[Available data]

(** ** The scaffolder's nodes and edges *)

(** A directory node as the scaffolder makes it: for a directory
    above some discovered file, the id is "dir:" and the path of the
    directory, the label the last part of that path. *)
Definition dir_node_of (files : list SourceFile) (n : Node) : Prop :=
  exists f l rest,
    In f files /\ l <> [] /\ removelast (rel f) = (l ++ rest)%list
    /\ n = mkNode ("dir:" ++ join "/" l) KDir (last l "") P1st 0.

(** The state of the scaffolder's loops after the files [done]: no
    edge occurs twice, the ids of [dirs_seen] are directory ids, and
    every edge ends at an id of [dirs_seen] or at the id of a file of
    [done]. *)
Definition scaffold_fresh (done : list SourceFile) (st : Graph * list string) : Prop :=
  NoDup (edges (fst st))
  /\ Forall (fun d => String.prefix "dir:" d = true) (snd st)
  /\ forall e, In e (edges (fst st)) ->
       In (dst e) (snd st) \/ exists f, In f done /\ dst e = file_id_of f.

(** ** The summary of main *)

Definition NodeKind_eqb (a b : NodeKind) : bool :=
  match a, b with
  | KDir, KDir | KFile, KFile | KClass, KClass | KFunction, KFunction => true
  | _, _ => false
  end.

(** A dict with integer values, as the list of its items in insertion
    order: [d.get(k, default)] and [d[k] = c]. *)
Fixpoint dict_get {K : Type} (eqb : K -> K -> bool) (d : list (K * Z)) (k : K)
    (default : Z) : Z :=
  match d with
  | [] => default
  | (k', c) :: d' => if eqb k' k then c else dict_get eqb d' k default
  end.

Fixpoint dict_set {K : Type} (eqb : K -> K -> bool) (d : list (K * Z)) (k : K)
    (c : Z) : list (K * Z) :=
  match d with
  | [] => [(k, c)]
  | (k', c') :: d' =>
      if eqb k' k then (k', c) :: d' else (k', c') :: dict_set eqb d' k c
  end.

(** The loops [for x in xs: by_kind[x.kind] = by_kind.get(x.kind, 0) + 1]. *)
Definition count_by {A K : Type} (eqb : K -> K -> bool) (key : A -> K)
    (xs : list A) : list (K * Z) :=
  fold_left (fun d x => dict_set eqb d (key x) (dict_get eqb d (key x) 0 + 1)%Z)
            xs [].

Definition n_by_kind (g : Graph) : list (NodeKind * Z) :=
  count_by NodeKind_eqb kind (nodes g).

Definition e_by_kind (g : Graph) : list (EdgeKind * Z) :=
  count_by EdgeKind_eqb ekind (edges g).

(** The sum of the values of a dict. *)
Definition dict_total {K : Type} (d : list (K * Z)) : Z :=
  fold_right Z.add 0%Z (map snd d).
(** ** Graph store: lookup lemmas *)

Lemma get_node_app ns ms i :
  get_node (ns ++ ms) i =
  match get_node ns i with Some n => Some n | None => get_node ms i end.
Proof.
  unfold get_node. induction ns as [|n ns IH]; simpl; [reflexivity|].
  destruct (String.eqb (id n) i); [reflexivity|exact IH].
Qed.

[/Available data]

Aim of the exercise :: Every line, from the one holding "get_node (ns ++" through the last line of the material above, should be transcribed exactly, and no line outside that range.

Result of the task ::
  get_node (ns ++ ms) i =
  match get_node ns i with Some n => Some n | None => get_node ms i end.
Proof.
  unfold get_node. induction ns as [|n ns IH]; simpl; [reflexivity|].
  destruct (String.eqb (id n) i); [reflexivity|exact IH].
Qed.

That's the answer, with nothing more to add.